Following the decision to discontinue development of etrumadenant, Arcus regained full rights to the molecule in June 2025. The associated $143 million GAAP revenue recognized is not expected to repeat in future quarters.
Arcus’s collaborations remain important. Although its partnership with Gilead narrowed with the return of etrumadenant, Gilead continues to support other programs. AstraZeneca now sponsors and operationalizes a new first-line kidney cancer trial (eVOLVE-RCC02, a Phase 1b/3 study in first-line metastatic clear cell renal cell carcinoma).
On the balance sheet, Arcus ended the quarter with $927 million in cash and marketable securities. The company drew on a credit facility and raised additional equity earlier in the year, keeping its liquidity position strong. Net income (GAAP) was roughly break-even, a major improvement from the prior year’s $93 million net loss. The increase in GAAP revenue was driven by a one-time $143 million revenue recognition.
No dividends were declared or changed, as the company continues to reinvest in research and development. RCUS does not currently pay a dividend.
Clinical Pipeline and Product Updates
Arcus’s pipeline is diverse but centers on programs with significant potential in cancer care. Early results suggest superiority in early-phase studies. The PEAK-1 trial combining casdatifan with cabozantinib is a Phase 3 study designed to support regulatory approval. Additional studies, including those with AstraZeneca’s volrustomig (a bispecific antibody that targets two immune checkpoints), aim to enable TKI-free (non-tyrosine kinase inhibitor) treatments, which may reduce side effects for patients.
For gastrointestinal cancers, domvanalimab is Arcus’s lead anti-TIGIT antibody. Its main trial, STAR-221, tests a combination with chemotherapy and zimberelimab versus standard care in first-line gastric, gastroesophageal junction, and esophageal adenocarcinomas. Top-line results are expected next year, with related Phase 2 overall survival results from the EDGE-Gastric study (domvanalimab plus zimberelimab and chemotherapy in upper GI adenocarcinomas) to be presented at the 2025 ESMO Congress in October.
Quemliclustat, the company’s CD73 inhibitor, is being studied in PRISM-1, a randomized Phase 3 trial enrolling newly diagnosed pancreatic ductal adenocarcinoma patients, with enrollment completion expected in Q3 2025. Enrollment is projected to complete by the end of the third quarter, ahead of original plans.

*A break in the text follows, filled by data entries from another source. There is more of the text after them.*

(* ===== verification/BssTable.v ===== *)
(** The table of networks: src/common/mlme.c, BssTableInit, BssTableSearch,
    BssSsidTableSearch, BssTableSearchWithSSID, BssSsidTableSearchBySSID,
    BssTableDeleteEntry, BssTableSetEntry, BssTableSsidSort and
    BssTableSortByRssi; src/sta/connect.c, MaintainBssTable;
    src/common/cmm_radar.c, RadarChannelCheck.

    The elements of probe responses are kept in buffers outside of the entries
    that these point to; [B] are the buffers, and entries that are copied
    share them. *)

From stdpp Require Import list.
From S2P Require Import Prelude BaReorder MacTable WpaKeys Eapol StaAuth BssEntry.

(** * Constants *)

Definition MAX_LEN_OF_BSS_TABLE : nat := 128.
Definition fOP_STATUS_MEDIA_STATE_CONNECTED : Z := 0x00000080.
Definition fOP_AP_STATUS_MEDIA_STATE_CONNECTED : Z := 0x00200000.
Definition WMODE_G : Z := 4.
Definition WMODE_GN : Z := 8.
Definition WMODE_AN : Z := 16.
Definition WMODE_AC : Z := 32.

Definition OPSTATUS_TEST_FLAG (flags f : Z) : bool := negb (Z.land flags f =? 0).
Definition WMODE_HT_ONLY (x : Z) : bool := Z.land x (Z.lnot (Z.lor (Z.lor WMODE_GN WMODE_AN) WMODE_AC)) =? 0.

(** [SSID_EQUAL] *)
Definition SSID_EQUAL (s1 : list Z) (l1 : Z) (s2 : list Z) (l2 : Z) : option bool :=
  if l1 =? l2 then equal_mem s1 0 s2 (Z.to_nat l1) else Some false.

(** * Data *)

Record BSS_TABLE := mk_btab { BssNr : Z; BssOverlapNr : Z; BssEntry : list BSS_ENTRY }.

Definition set_entry (T : BSS_TABLE) (i : nat) (b : BSS_ENTRY) : BSS_TABLE :=
  mk_btab (BssNr T) (BssOverlapNr T) (<[i := b]> (BssEntry T)).
Definition set_BssNr (n : Z) (T : BSS_TABLE) : BSS_TABLE := mk_btab n (BssOverlapNr T) (BssEntry T).

(** [RTMPZeroMemory(p, MAX_VIE_LEN)], if [p] is not null. *)
Definition zero_buf (p : option nat) (B : list (list Z)) : option (list (list Z)) :=
  match p with
  | None => Some B
  | Some k => _ ← B !! k; Some (<[k := zeros MAX_VIE_LEN]> B)
  end.

(** * Initialisation *)

Definition set_Rssi (r : Z) (b : BSS_ENTRY) : BSS_ENTRY :=
  let x := be_rx b in set_Bss_rx (mk_brx r (LastBeaconRxTime x) (LastBeaconRxTimeA x) (SameRxTimeCount x)) b.

(** The entries keep their buffers. *)
Fixpoint init_entries (es : list BSS_ENTRY) (B : list (list Z)) : option (list BSS_ENTRY * list (list Z)) :=
  match es with
  | [] => Some ([], B)
  | e :: es =>
      let pOldAddr := pVarIeFromProbRsp e in
      B ← zero_buf pOldAddr B;
      '(es, B) ← init_entries es B;
      Some (set_pVar pOldAddr (set_Rssi (-127) zero_bss) :: es, B)
  end.

Definition BssTableInit (T : BSS_TABLE) (B : list (list Z)) : option (BSS_TABLE * list (list Z)) :=
  '(es, B) ← init_entries (BssEntry T) B; Some (mk_btab 0 0 es, B).

(** * Searching *)

(** The same address may be used on both bands. *)
Definition same_band (c1 c2 : Z) : bool := ((c1 <=? 14) && (c2 <=? 14)) || ((14 <? c1) && (14 <? c2)).

(** The loop of the searches over the first [n] entries from [i] on: the
    index of the first one that [f] holds of. *)
Fixpoint search (f : BSS_ENTRY → option bool) (es : list BSS_ENTRY) (i n : nat) : option (option nat) :=
  match n with
  | O => Some None
  | S n => e ← es !! i; ok ← f e; if (ok : bool) then Some (Some i) else search f es (S i) n
  end.

Definition BssTableSearch (T : BSS_TABLE) (pBssid : list Z) (Channel : Z) : option (option nat) :=
  search (λ e, Some (same_band (be_Channel (be_id e)) Channel && MAC_ADDR_EQUAL (be_Bssid (be_id e)) pBssid))
    (BssEntry T) 0 (Z.to_nat (BssNr T)).

Definition BssSsidTableSearch (T : BSS_TABLE) (pBssid pSsid : list Z) (SsidLen Channel : Z) : option (option nat) :=
  search (λ e, let d := be_id e in
    if same_band (be_Channel d) Channel && MAC_ADDR_EQUAL (be_Bssid d) pBssid
    then SSID_EQUAL pSsid SsidLen (be_Ssid d) (be_SsidLen d) else Some false)
    (BssEntry T) 0 (Z.to_nat (BssNr T)).

Definition BssTableSearchWithSSID (T : BSS_TABLE) (Bssid pSsid : list Z) (SsidLen Channel : Z) : option (option nat) :=
  search (λ e, let d := be_id e in
    if same_band (be_Channel d) Channel && MAC_ADDR_EQUAL (be_Bssid d) Bssid then
      same ← SSID_EQUAL pSsid SsidLen (be_Ssid d) (be_SsidLen d);
      if (same : bool) then Some true
      else
        any ← equal_mem pSsid 0 ZeroSsid (Z.to_nat SsidLen);
        if (any : bool) then Some true else equal_mem (be_Ssid d) 0 ZeroSsid (Z.to_nat (be_SsidLen d))
    else Some false)
    (BssEntry T) 0 (Z.to_nat (BssNr T)).

Definition BssSsidTableSearchBySSID (T : BSS_TABLE) (pSsid : list Z) (SsidLen : Z) : option (option nat) :=
  search (λ e, SSID_EQUAL pSsid SsidLen (be_Ssid (be_id e)) (be_SsidLen (be_id e))) (BssEntry T) 0 (Z.to_nat (BssNr T)).

(** * Deleting *)

(** [NdisMoveMemory(pOldAddr, p, n)] between buffers; with a null source
    nothing may be read. *)
Definition copy_buf (k : nat) (p : option nat) (n : Z) (B : list (list Z)) : option (list (list Z)) :=
  dst ← B !! k;
  match p with
  | None => if n =? 0 then Some B else None
  | Some j => src ← B !! j; d ← move_mem dst 0 src 0 (Z.to_nat n); Some (<[k := d]> B)
  end.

Other pipeline activity includes early-stage programs in small-molecule and immunology research. Arcus’s strategy is to allocate more resources to late-stage clinical programs while maintaining a “lean” early-stage development effort, balancing risk and opportunity.
Outlook and What to Watch in the Next Quarters
Arcus issued updated full-year GAAP revenue guidance of $225 million to $235 million for FY2025, reflecting the impact of the non-recurring revenue event. This range is up from earlier projections of $75 million to $90 million. Management stated it expects research and development costs to peak in 2025 and then begin to decline from Q4 2025 as large late-stage trials like domvanalimab’s close enrollment.
Leadership did not provide further detailed financial guidance for subsequent quarters or years. The cash position as of quarter-end is projected to be sufficient to fund operations through upcoming pivotal clinical trial readouts for casdatifan, domvanalimab, and quemliclustat. As a development-stage company with no approved products, Arcus’s future depends on the success of major upcoming clinical results and regulatory submissions.
Revenue and net income presented using U.S. generally accepted accounting principles (GAAP) unless otherwise noted.